● Saved data entries:
******************************

(** * Easy3D dense small-matrix core ([easy3d/core/mat.h]): a shallow embedding

    The C++ class template [Mat<N, M, T>] stores [N * M] scalars of type [T]
    in a flat buffer [m_], column-major ([MATRIX_ROW_MAJOR] is not defined):
    element [(row, col)] is [m_[col * N + row]].  The template parameters
    [N] and [M] become explicit arguments, the scalar type [T] a type class
    with the operations the header applies to [T], and every [for] loop a
    fold over its index range. *)

From Stdlib Require Import String.
From Stdlib Require Import ZArith QArith Qcanon Qcabs Field.
From Stdlib Require Import Reals Lra.
From Stdlib Require Import Floats Uint63.
From Stdlib Require Import List Arith Lia Bool.
Import ListNotations.

(* Numerals and operators without a scope mark are those of [nat]. *)
Close Scope R_scope.
Close Scope Qc_scope.
Close Scope Q_scope.
Close Scope Z_scope.
Close Scope float_scope.
Close Scope uint63_scope.
Close Scope string_scope.
Open Scope nat_scope.

Set Implicit Arguments.

(** ** The scalar type [T] of the templates *)

(** The operations [mat.h] uses on its scalar parameter.  [indet] stands for
    the content of storage that was declared but never assigned
    ([Mat() = default] "intentionally" leaves the elements uninitialised). *)
Class Scalar (T : Type) := {
  zero  : T;                    (* T(0) *)
  one   : T;                    (* T(1) *)
  add   : T -> T -> T;          (* a + b *)
  sub   : T -> T -> T;          (* a - b *)
  mul   : T -> T -> T;          (* a * b *)
  div   : T -> T -> T;          (* a / b *)
  neg   : T -> T;               (* -a *)
  sabs  : T -> T;               (* std::abs(a) *)
  sltb  : T -> T -> bool;       (* a < b *)
  sleb  : T -> T -> bool;       (* a <= b *)
  seqb  : T -> T -> bool;       (* a == b *)
  of_size_t : nat -> T;         (* static_cast<T>(i) of a size_t i *)
  indet : T
}.

(** [epsilon<T>()] and [min<T>()] of [easy3d/core/constant.h]; that header is
    not among the sources, so both values are parameters of the model. *)
Class Constants (T : Type) := {
  epsilon : T;
  min_    : T
}.

(** [std::sqrt], and [std::cos] and [std::sin], of [<cmath>]. *)
Class SqrtOp (T : Type) := { ssqrt : T -> T }.
Class TrigOp (T : Type) := { scos : T -> T; ssin : T -> T }.

(** What a function body yields: a value, or nothing the language defines
    because it read a local variable that was declared and never assigned. *)
Inductive outcome (A : Type) : Type :=
| Ret (a : A)
| Undef.
Arguments Ret {A} a.
Arguments Undef {A}.

Declare Scope scalar_scope.
Delimit Scope scalar_scope with sc.
Infix "[+]" := add (at level 50, left associativity) : scalar_scope.
Infix "[-]" := sub (at level 50, left associativity) : scalar_scope.
Infix "[*]" := mul (at level 40, left associativity) : scalar_scope.
Infix "[/]" := div (at level 40, left associativity) : scalar_scope.
Notation "[~] x" := (neg x) (at level 35, right associativity) : scalar_scope.
Infix "[<]" := sltb (at level 60, no associativity) : scalar_scope.
Infix "[<=]" := sleb (at level 60, no associativity) : scalar_scope.
Infix "[==]" := seqb (at level 60, no associativity) : scalar_scope.
(** [a > b] and [a >= b] are the same comparisons with the operands exchanged. *)
Notation "a [>] b" := (sltb b a) (at level 60, no associativity) : scalar_scope.
Notation "a [>=] b" := (sleb b a) (at level 60, no associativity) : scalar_scope.
Local Open Scope scalar_scope.

(** ** Loops *)

(** [for (size_t i = lo; i < lo + n; ++i) s = body i s]. *)
Fixpoint for_loop {S : Type} (n lo : nat) (body : nat -> S -> S) (s : S) : S :=
  match n with
  | 0 => s
  | Datatypes.S n' => for_loop n' (Datatypes.S lo) body (body lo s)
  end.

(** [for (size_t i = lo; i < hi; ++i) ...] *)
Definition for_range {S : Type} (lo hi : nat) (body : nat -> S -> S) (s : S) : S :=
  for_loop (hi - lo) lo body s.

(** A loop whose body may [return]: [inr r] leaves the function with [r],
    [inl s] goes on with the state [s]. *)
Fixpoint for_loop_ret {S R : Type} (n lo : nat) (body : nat -> S -> S + R) (s : S)
  : S + R :=
  match n with
  | 0 => inl s
  | Datatypes.S n' =>
      match body lo s with
      | inl s' => for_loop_ret n' (Datatypes.S lo) body s'
      | inr r => inr r
      end
  end.

Definition for_range_ret {S R : Type} (lo hi : nat) (body : nat -> S -> S + R) (s : S)
  : S + R :=
  for_loop_ret (hi - lo) lo body s.

(** [size_t i = N; do { --i; s = body i s; } while (i != 0);] for [N >= 1]
    (an array [T m_[0]] is ill-formed, so the templates are never instantiated
    at [N = 0]). *)
Fixpoint do_down {S : Type} (n : nat) (body : nat -> S -> S) (s : S) : S :=
  match n with
  | 0 => s
  | Datatypes.S i => do_down i body (body i s)
  end.

(** ** Flat buffers *)

(** [buf[i] = v]; a write outside the buffer is a precondition violation
    in the source and changes nothing here. *)
Fixpoint upd {T : Type} (i : nat) (v : T) (buf : list T) : list T :=
  match buf, i with
  | [], _ => []
  | _ :: tl, 0 => v :: tl
  | x :: tl, Datatypes.S i' => x :: upd i' v tl
  end.

(** ** The class template [Mat<N, M, T>] and the functions on it *)

Section Model.
Context {T : Type} {ST : Scalar T}.

(** The member [T m_[N * M]]. *)
Definition Mat := list T.

(** [Mat() = default]: [N * M] slots of indeterminate content. *)
Definition Mat_default (N M : nat) : Mat := repeat indet (N * M).

(** [operator()(row, col) const]: [m_[col * N + row]] (column-major). *)
Definition at_ (N M : nat) (m : Mat) (row col : nat) : T :=
  nth (col * N + row) m indet.

(** The assignment [this(row, col) = v]. *)
Definition set_ (N M : nat) (m : Mat) (row col : nat) (v : T) : Mat :=
  upd (col * N + row) v m.

(** A buffer of the size its type promises. *)
Definition wf (N M : nat) (m : Mat) : Prop := length m = N * M.

(** Modelled from the spec: the vector type [Vec<N, T>] of [vec.h], which is
    not among the sources ("fixed-size numeric tuple supporting indexing,
    arithmetic"): a tuple is the list of its components, [v[i]] is [vec_at],
    [v * s] and [v /= s] work component by component, [Vec<4, T>(v, w)]
    appends [w] and [Vec<3, T>(p)] reads three components from [p]. *)
Definition Vec := list T.
Definition Vec_default (N : nat) : Vec := repeat indet N.
Definition vec_at (v : Vec) (i : nat) : T := nth i v indet.
Definition vec_scale (v : Vec) (s : T) : Vec := map (fun x => x [*] s) v.
Definition vec_div (v : Vec) (s : T) : Vec := map (fun x => x [/] s) v.
Definition vec_append (v : Vec) (w : T) : Vec := v ++ [w].
Definition vec_first3 (v : Vec) : Vec := firstn 3 v.

(** [Mat<N, M, T>::Mat(T s)]. *)
Definition Mat_fill (N M : nat) (s : T) : Mat :=
  for_range 0 N (fun i this =>
    for_range 0 M (fun j this =>
      if Nat.eqb i j then set_ N M this i j s
      else set_ N M this i j zero) this)
    (Mat_default N M).

(** [Mat<N, M, T>::identity()]. *)
Definition identity (N M : nat) : Mat :=
  for_range 0 N (fun i result =>
    for_range 0 M (fun j result =>
      if Nat.eqb i j then set_ N M result i j one
      else set_ N M result i j zero) result)
    (Mat_default N M).

(** [Mat<N, M, T>::row(size_t r)]. *)
Definition row (N M : nat) (m : Mat) (r : nat) : Vec :=
  for_range 0 M (fun i result => upd i (at_ N M m r i) result) (Vec_default M).

(** [Mat<N, M, T>::set_row(size_t r, const Vec<vN, T> &v)]. *)
Definition set_row (N M : nat) (m : Mat) (r : nat) (v : Vec) : Mat :=
  for_range 0 M (fun i this => set_ N M this r i (vec_at v i)) m.

(** [Mat<N, M, T>::swap_rows(size_t a, size_t b)]. *)
Definition swap_rows (N M : nat) (m : Mat) (a b : nat) : Mat :=
  for_range 0 M (fun i this =>
    let tmp := at_ N M this a i in
    let this := set_ N M this a i (at_ N M this b i) in
    set_ N M this b i tmp) m.

(** [Mat<N, M, T>::swap_cols(size_t a, size_t b)]. *)
Definition swap_cols (N M : nat) (m : Mat) (a b : nat) : Mat :=
  for_range 0 N (fun i this =>
    let tmp := at_ N M this i a in
    let this := set_ N M this i a (at_ N M this i b) in
    set_ N M this i b tmp) m.

(** [Mat<N, M, T>::operator*(const Mat<M, rM, T> &rhs)]; the global
    [operator*] of [Mat2], [Mat3] and [Mat4] are the same three loops with
    the bounds written out. *)
Definition mat_mul (N M rM : nat) (lhs rhs : Mat) : Mat :=
  for_range 0 N (fun i result =>
    for_range 0 rM (fun j result =>
      let result := set_ N rM result i j zero in
      for_range 0 M (fun k result =>
        set_ N rM result i j
          (at_ N rM result i j [+] at_ N M lhs i k [*] at_ M rM rhs k j)) result)
      result)
    (Mat_default N rM).

(** [Mat<N, M, T>::operator*=(T rhs)]. *)
Definition mat_scale_assign (N M : nat) (m : Mat) (rhs : T) : Mat :=
  for_range 0 (N * M) (fun i m_ => upd i (nth i m_ indet [*] rhs) m_) m.

(** [operator*(const Mat4<T> &lhs, const Vec<4, T> &rhs)] (and the member
    [operator*(const Vec<M, T> &rhs)] at [N = M = 4]). *)
Definition mat4_mul_vec4 (lhs : Mat) (rhs : Vec) : Vec :=
  for_range 0 4 (fun i result =>
    let result := upd i zero result in
    for_range 0 4 (fun j result =>
      upd i (vec_at result i [+] at_ 4 4 lhs i j [*] vec_at rhs j) result) result)
    (Vec_default 4).

(** [operator*(const Mat4<T> &lhs, const Vec<3, T> &rhs)], the homogeneous
    version. *)
Definition mat4_mul_vec3 (lhs : Mat) (rhs : Vec) : Vec :=
  let tmp := vec_append rhs one in
  let result := mat4_mul_vec4 lhs tmp in
  let result := vec_div result (vec_at result 3) in
  vec_first3 result.

(** [transpose(const Mat<N, M, T> &m)], of type [Mat<M, N, T>]. *)
Definition transpose (N M : nat) (m : Mat) : Mat :=
  for_range 0 N (fun i result =>
    for_range 0 M (fun j result =>
      set_ M N result j i (at_ N M m i j)) result)
    (Mat_default M N).

(** [determinant(const Mat2<T> &m)]. *)
Definition determinant_Mat2 (m : Mat) : T :=
  let m := at_ 2 2 m in
  m 0 0 [*] m 1 1 [-] m 0 1 [*] m 1 0.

******************************

Which lines run from the one holding "add (at level 50, left associativity) : scalar_scope." through the one holding "div (at level 40, left associativity) : scalar_scope." in the records above? Repeat them exactly, both included, and nothing more.

● WRITTEN RESPONSE:
Infix "[+]" := add (at level 50, left associativity) : scalar_scope.
Infix "[-]" := sub (at level 50, left associativity) : scalar_scope.
Infix "[*]" := mul (at level 40, left associativity) : scalar_scope.
Infix "[/]" := div (at level 40, left associativity) : scalar_scope.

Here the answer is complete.